第3章 僕と「はじめまして」や、その他諸々。
『次代のエースは、発展途上』
昨シーズンの全日本選手権で競技生活を引退した上林純が、今回ロシアナショナル参戦中で不在のヴィクトルにかわって勝生勇利のコーチ代理を務めている光景に、早くも試合前からマスコミの注目を集めている中。
「南さん!僕の、僕のスマホでも撮って下さい!」
「ぅわっ、アレクくん揺らしたら危ないて!後でおいのスマホから画像転送したるから!」
「じゃあ、それでいいです。撮れましたー?」
「バッチリや!」
スマホの画像を確認した礼之は、南と歓声を上げた。
子供の頃から仲の良い2人は、大会や合宿などで一緒にいる事が多い。
幼かった頃は、年上の南が礼之の手を引いたり膝に乗せたりしていたが、いつの頃からか南の背を追い越した礼之が、逆に南を抱っこしたり膝に乗せたりするようになっていたのだ。

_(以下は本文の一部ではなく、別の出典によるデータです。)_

(** The printed text, followed by anything but a digit, determines the value. *)
Lemma plain_pinj j : pinj plain j.
Proof.
  induction j as [|b|z|s|l IH|d IH] using json_nested_ind;
    intros [|b'|z'|s'|l'|d'] u v Hu Hv E;
    try (exfalso; try destruct b; try destruct b'; heads E).
  - cbn in E. by apply app_inv_head in E.
  - destruct b, b'; cbn in E; injection E; intros; by subst.
  - apply dec_prefix in E as [-> ->]; done.
  - apply quote_prefix in E as [-> ->]; done.
  - cbn in E. injection E as E. rewrite <- !app_assoc in E.
    apply items_prefix in E as [-> ->]; auto using plain_opens.
  - cbn in E. injection E as E. rewrite <- !app_assoc in E.
    apply (items_prefix (fun kv => member (kv.1, plain kv.2))) in E as [-> ->]; auto.
    + intros x. unfold member, quote. eexists _, _. split; [reflexivity|lia].
    + eapply Forall_impl; [exact IH|]. intros [k j]. apply member_pinj.
Qed.

Lemma plain_inj a b : plain a = plain b -> a = b.
Proof.
  intros E. apply (plain_pinj a b [] []); [done..|]. by rewrite E.
Qed.

(** Two values print alike exactly when their normal forms agree. *)
Lemma dumps_canon a b : dumps a = dumps b <-> canon a = canon b.
Proof. rewrite !dumps_plain. split; [apply plain_inj|by intros ->]. Qed.

(** ** Equality of JSON values up to the order of object members *)

Inductive json_equiv : json -> json -> Prop :=
| JE_null : json_equiv JNull JNull
| JE_bool b : json_equiv (JBool b) (JBool b)
| JE_int z : json_equiv (JInt z) (JInt z)
| JE_str s : json_equiv (JStr s) (JStr s)
| JE_arr l k : Forall2 json_equiv l k -> json_equiv (JArr l) (JArr k)
| JE_obj d d' e : d ≡ₚ d' -> Forall2 (fun x y => x.1 = y.1 /\ json_equiv x.2 y.2) d' e ->
    json_equiv (JObj d) (JObj e).

(** Every object has distinct keys, as a Python [dict] does. *)
Inductive json_wf : json -> Prop :=
| JW_null : json_wf JNull
| JW_bool b : json_wf (JBool b)
| JW_int z : json_wf (JInt z)
| JW_str s : json_wf (JStr s)
| JW_arr l : Forall json_wf l -> json_wf (JArr l)
| JW_obj d : NoDup d.*1 -> Forall (fun kv => json_wf kv.2) d -> json_wf (JObj d).

Lemma canon_equiv a b : canon a = canon b -> json_equiv a b.
Proof.
  revert b; induction a as [|x|z|s|l IH|d IH] using json_nested_ind;
    intros [|x'|z'|s'|l'|d'] E; try discriminate E; try (injection E as ->; constructor).
  - constructor.
  - injection E as E. constructor. revert l' E.
    induction IH as [|a l Ha _ IHl]; intros [|b l'] E; try discriminate E; [constructor|].
    injection E as E1 E2. constructor; auto.
  - injection E as E.
    set (f := fun kv : list Z * json => (kv.1, canon kv.2)) in *.
    assert (Hp : map f d' ≡ₚ map f d).
    { rewrite <- (sorted_by_perm fst (map f d')), <- E. apply sorted_by_perm. }
    apply Permutation_map_inv in Hp as (e & He & Hp).
    apply (JE_obj d e d'); [done|].
    assert (IH' : Forall (fun kv => ∀ b, canon kv.2 = canon b → json_equiv kv.2 b) e)
      by (by rewrite <- Hp).
    clear -He IH'. revert d' He.
    induction IH' as [|[k a] e Ha _ IHe]; intros [|[k' b] d'] He; try discriminate He; [constructor|].
    injection He as E1 E2 E3. constructor; [|auto]. subst. split; [done|]. cbn. by apply Ha.
Qed.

「これはお宝画像やろ!かつて同期で1、2も争ってた勇利くんと純くんが、臨時とはいえ選手とコーチとして一緒におるなんて!」
「勝生さんも純さんも、カッコイイですね~」
南のスマホを覗き込みながら、礼之も嬉しそうに笑う。
「おし、撮るモン撮ったし控室戻ろかアレクくん」
「そうですね、行きましょう南さん♪」
「──行きましょう、やないやろ」
不意に背後から忍び寄る声を聞いて、2人は振り返る。
「あ、純くん」
「君らなあ!ええ加減いつまでも子供みたいな真似しとらんと、日本のエースの自覚を持ちなさい!」
「確かに僕は未だジュニアですけど、僕も南さんも、日本を代表するスケーターの自覚は、ちゃんと持ってますよ」
「そういう殊勝な事は、そのふざけた格好を止めてから言い!」
不満げに口を挟んだ礼之に、純は思わず南を肩車している彼に向かって指を突き付けた。
「だってこうせんと、勇利くんと純くんのツーショット撮れんかったけん。なあ」
「ねぇ」
「個人的にはめっちゃ君達可愛いです…けどな、周りが見たらどう思うか!」
「「まっさか~。勇利くん(勝生さん)じゃないし、ありえないですよそんなの♪」」
肩車の状態で視線を交わし合った後で笑う2人に、純は頭痛を覚えつつ本音混じりのボヤキを漏らした。